PROVIDED DATA
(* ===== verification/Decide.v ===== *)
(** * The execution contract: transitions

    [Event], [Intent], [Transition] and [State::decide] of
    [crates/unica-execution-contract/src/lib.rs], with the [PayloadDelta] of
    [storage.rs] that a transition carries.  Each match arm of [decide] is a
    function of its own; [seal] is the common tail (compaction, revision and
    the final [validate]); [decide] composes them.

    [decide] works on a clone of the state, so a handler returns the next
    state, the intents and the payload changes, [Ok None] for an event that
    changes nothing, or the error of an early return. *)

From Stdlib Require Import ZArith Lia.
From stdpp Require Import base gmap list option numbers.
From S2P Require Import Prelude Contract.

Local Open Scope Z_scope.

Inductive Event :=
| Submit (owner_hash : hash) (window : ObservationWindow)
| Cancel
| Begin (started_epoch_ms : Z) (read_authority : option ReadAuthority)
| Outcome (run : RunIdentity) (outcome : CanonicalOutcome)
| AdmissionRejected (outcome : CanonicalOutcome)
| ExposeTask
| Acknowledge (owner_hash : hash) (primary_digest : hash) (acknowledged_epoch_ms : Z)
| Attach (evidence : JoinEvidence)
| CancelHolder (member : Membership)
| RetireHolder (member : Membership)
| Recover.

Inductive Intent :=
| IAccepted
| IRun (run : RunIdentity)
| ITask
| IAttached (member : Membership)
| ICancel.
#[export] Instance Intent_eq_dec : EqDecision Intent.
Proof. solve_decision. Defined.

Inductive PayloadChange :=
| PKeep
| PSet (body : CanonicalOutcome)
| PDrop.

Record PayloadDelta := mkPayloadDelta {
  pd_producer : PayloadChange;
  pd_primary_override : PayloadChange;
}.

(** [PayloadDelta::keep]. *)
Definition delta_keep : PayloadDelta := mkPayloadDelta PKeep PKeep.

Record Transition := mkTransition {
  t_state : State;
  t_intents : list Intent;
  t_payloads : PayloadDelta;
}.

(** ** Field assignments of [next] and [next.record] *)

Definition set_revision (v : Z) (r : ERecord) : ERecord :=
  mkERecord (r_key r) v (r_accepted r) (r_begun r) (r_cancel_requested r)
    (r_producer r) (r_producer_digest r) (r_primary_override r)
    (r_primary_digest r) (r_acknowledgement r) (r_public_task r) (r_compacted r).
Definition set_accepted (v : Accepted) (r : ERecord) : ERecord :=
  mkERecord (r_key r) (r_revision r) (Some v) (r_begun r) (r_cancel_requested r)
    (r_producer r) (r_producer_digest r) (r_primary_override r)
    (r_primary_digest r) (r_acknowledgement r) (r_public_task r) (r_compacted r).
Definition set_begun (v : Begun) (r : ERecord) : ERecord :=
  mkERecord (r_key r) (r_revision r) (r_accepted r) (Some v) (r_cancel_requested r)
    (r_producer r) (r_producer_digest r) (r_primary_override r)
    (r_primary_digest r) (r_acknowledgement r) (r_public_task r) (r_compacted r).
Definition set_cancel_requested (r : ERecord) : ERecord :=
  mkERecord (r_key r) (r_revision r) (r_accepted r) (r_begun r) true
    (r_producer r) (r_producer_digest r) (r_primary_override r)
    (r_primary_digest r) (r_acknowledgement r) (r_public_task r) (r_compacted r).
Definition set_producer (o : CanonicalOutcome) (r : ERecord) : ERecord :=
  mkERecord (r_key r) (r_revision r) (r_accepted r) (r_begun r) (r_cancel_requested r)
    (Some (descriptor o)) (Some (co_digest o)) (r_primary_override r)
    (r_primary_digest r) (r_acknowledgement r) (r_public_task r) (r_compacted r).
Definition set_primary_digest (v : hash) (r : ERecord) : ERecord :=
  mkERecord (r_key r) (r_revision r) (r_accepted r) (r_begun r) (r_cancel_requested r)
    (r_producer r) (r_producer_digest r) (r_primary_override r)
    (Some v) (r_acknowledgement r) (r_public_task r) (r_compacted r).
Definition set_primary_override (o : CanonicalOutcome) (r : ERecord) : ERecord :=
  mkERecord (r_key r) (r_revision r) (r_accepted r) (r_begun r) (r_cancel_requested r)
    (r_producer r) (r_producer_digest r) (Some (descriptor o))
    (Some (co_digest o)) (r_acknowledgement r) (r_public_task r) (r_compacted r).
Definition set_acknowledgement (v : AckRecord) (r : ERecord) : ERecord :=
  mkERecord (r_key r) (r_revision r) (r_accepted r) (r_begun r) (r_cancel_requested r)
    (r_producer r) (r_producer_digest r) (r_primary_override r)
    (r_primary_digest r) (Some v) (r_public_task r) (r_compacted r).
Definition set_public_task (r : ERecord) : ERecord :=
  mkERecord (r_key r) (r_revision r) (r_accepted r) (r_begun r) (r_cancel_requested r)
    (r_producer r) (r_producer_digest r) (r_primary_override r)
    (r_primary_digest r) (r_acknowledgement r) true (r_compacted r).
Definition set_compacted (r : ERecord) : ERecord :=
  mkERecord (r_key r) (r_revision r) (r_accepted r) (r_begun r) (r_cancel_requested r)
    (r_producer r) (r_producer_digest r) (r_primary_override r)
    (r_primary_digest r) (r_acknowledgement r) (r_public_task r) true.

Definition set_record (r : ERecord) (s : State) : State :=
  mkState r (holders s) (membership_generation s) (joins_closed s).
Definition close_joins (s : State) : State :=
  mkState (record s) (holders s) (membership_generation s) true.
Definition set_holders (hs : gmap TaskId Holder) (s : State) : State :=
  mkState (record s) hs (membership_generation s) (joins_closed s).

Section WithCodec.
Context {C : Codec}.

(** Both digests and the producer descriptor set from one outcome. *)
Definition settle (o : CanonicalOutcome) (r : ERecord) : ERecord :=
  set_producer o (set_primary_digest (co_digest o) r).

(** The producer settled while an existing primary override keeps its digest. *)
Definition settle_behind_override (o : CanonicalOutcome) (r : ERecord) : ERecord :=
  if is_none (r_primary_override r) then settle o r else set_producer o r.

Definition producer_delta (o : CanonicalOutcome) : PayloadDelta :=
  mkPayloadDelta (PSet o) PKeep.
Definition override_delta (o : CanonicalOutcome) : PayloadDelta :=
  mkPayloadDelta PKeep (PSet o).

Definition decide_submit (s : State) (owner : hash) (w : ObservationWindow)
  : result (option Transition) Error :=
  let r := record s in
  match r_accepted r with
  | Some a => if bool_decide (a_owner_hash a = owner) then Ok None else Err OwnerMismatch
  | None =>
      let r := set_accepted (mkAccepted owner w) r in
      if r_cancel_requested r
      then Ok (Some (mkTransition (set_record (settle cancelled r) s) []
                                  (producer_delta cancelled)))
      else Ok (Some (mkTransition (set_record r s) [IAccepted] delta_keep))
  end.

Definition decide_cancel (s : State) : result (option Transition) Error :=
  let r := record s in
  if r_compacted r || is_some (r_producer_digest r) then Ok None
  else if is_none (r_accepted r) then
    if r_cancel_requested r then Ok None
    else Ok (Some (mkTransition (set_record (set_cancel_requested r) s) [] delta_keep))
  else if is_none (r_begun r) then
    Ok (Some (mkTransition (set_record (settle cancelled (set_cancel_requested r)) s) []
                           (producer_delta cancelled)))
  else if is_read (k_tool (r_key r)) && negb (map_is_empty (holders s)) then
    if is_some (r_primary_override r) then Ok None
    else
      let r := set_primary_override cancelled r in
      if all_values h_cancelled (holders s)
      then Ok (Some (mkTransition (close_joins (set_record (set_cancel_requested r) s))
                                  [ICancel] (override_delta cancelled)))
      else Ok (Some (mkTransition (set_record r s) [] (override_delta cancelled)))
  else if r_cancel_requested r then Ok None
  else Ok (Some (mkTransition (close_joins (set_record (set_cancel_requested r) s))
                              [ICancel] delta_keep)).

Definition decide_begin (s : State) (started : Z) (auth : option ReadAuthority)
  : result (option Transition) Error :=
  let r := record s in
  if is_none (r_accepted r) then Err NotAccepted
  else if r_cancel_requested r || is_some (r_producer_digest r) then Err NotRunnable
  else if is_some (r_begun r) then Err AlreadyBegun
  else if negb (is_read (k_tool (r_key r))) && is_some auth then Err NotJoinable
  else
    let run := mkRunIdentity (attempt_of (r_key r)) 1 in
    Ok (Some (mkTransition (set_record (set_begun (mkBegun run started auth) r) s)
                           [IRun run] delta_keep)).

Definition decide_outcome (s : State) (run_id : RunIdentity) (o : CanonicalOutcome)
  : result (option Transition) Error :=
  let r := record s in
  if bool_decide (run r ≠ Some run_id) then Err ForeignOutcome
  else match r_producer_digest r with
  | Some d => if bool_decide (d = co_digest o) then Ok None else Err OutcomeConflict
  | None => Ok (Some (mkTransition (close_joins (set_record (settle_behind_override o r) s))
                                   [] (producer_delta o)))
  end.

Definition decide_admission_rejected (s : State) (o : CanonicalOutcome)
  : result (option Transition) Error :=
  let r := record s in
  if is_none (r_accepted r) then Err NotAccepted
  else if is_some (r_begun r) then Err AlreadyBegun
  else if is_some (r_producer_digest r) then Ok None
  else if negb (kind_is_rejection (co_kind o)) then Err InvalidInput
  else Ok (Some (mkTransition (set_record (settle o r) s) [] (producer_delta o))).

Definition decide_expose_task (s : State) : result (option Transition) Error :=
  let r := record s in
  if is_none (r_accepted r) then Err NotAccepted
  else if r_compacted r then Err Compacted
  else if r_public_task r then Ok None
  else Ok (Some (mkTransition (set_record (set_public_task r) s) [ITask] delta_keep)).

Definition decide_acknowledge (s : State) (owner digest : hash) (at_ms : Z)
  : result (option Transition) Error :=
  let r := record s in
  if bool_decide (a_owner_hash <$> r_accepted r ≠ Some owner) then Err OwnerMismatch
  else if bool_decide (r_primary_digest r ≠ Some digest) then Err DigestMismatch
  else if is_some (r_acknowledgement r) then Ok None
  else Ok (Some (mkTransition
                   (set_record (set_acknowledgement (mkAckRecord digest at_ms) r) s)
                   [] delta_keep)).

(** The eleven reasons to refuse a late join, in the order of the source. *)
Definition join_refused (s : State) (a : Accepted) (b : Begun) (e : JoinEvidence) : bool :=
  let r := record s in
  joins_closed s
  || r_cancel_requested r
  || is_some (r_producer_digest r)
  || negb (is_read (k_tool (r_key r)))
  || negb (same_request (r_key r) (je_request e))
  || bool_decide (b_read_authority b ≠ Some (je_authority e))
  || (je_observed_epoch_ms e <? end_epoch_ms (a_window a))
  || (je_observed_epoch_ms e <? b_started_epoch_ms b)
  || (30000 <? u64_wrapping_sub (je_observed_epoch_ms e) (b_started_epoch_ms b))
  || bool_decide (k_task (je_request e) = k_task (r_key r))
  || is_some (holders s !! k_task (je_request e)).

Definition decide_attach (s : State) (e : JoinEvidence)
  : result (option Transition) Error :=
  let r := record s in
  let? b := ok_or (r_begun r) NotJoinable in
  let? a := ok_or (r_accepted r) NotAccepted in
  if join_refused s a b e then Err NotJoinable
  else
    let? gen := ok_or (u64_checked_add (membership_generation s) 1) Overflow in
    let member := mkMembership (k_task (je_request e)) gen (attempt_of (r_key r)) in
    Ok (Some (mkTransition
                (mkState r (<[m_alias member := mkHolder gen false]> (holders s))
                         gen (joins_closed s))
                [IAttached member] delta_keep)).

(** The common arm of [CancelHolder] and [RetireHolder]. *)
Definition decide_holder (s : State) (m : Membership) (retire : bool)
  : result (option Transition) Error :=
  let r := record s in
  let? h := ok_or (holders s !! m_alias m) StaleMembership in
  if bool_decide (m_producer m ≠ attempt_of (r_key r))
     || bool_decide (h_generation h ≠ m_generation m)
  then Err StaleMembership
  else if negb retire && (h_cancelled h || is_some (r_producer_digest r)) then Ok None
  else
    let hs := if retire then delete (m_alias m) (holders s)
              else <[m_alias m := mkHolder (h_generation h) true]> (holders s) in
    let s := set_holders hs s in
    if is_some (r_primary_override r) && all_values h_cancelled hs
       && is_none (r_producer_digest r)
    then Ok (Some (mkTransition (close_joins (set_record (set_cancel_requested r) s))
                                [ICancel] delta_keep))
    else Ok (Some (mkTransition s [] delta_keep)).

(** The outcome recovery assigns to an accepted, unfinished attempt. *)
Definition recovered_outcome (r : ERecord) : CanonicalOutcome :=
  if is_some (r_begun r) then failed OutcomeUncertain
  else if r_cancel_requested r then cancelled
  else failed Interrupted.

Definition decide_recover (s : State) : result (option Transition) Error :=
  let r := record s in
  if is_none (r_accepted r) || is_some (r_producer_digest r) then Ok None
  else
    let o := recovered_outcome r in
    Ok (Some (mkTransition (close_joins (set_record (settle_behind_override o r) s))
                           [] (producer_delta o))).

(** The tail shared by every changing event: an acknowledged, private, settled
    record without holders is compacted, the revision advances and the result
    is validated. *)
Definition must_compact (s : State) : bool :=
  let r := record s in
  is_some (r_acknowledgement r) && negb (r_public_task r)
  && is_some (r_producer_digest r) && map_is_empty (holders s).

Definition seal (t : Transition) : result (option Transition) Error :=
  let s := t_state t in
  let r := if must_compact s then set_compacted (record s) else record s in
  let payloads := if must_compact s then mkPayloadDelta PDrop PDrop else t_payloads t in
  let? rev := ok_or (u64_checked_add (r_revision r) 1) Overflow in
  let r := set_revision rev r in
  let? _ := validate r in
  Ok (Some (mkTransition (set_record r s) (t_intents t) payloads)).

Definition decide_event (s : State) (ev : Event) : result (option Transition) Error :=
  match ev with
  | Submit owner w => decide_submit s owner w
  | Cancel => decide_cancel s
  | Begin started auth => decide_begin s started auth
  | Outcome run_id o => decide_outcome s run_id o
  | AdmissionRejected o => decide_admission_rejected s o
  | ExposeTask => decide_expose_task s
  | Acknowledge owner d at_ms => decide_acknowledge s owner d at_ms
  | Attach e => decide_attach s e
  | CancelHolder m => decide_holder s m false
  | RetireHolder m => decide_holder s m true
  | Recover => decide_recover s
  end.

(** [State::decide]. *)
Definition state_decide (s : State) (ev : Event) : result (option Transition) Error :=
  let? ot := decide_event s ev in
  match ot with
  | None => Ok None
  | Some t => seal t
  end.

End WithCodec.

INSTRUCTIONS TO FOLLOW
Using the entries above, extract exactly the span from the line with "if is_none (r_primary_override" to the line with "if r_compacted r ||", both lines included; leave out everything else.

YOUR SOLUTION
  if is_none (r_primary_override r) then settle o r else set_producer o r.

Definition producer_delta (o : CanonicalOutcome) : PayloadDelta :=
  mkPayloadDelta (PSet o) PKeep.
Definition override_delta (o : CanonicalOutcome) : PayloadDelta :=
  mkPayloadDelta PKeep (PSet o).

Definition decide_submit (s : State) (owner : hash) (w : ObservationWindow)
  : result (option Transition) Error :=
  let r := record s in
  match r_accepted r with
  | Some a => if bool_decide (a_owner_hash a = owner) then Ok None else Err OwnerMismatch
  | None =>
      let r := set_accepted (mkAccepted owner w) r in
      if r_cancel_requested r
      then Ok (Some (mkTransition (set_record (settle cancelled r) s) []
                                  (producer_delta cancelled)))
      else Ok (Some (mkTransition (set_record r s) [IAccepted] delta_keep))
  end.

Definition decide_cancel (s : State) : result (option Transition) Error :=
  let r := record s in
  if r_compacted r || is_some (r_producer_digest r) then Ok None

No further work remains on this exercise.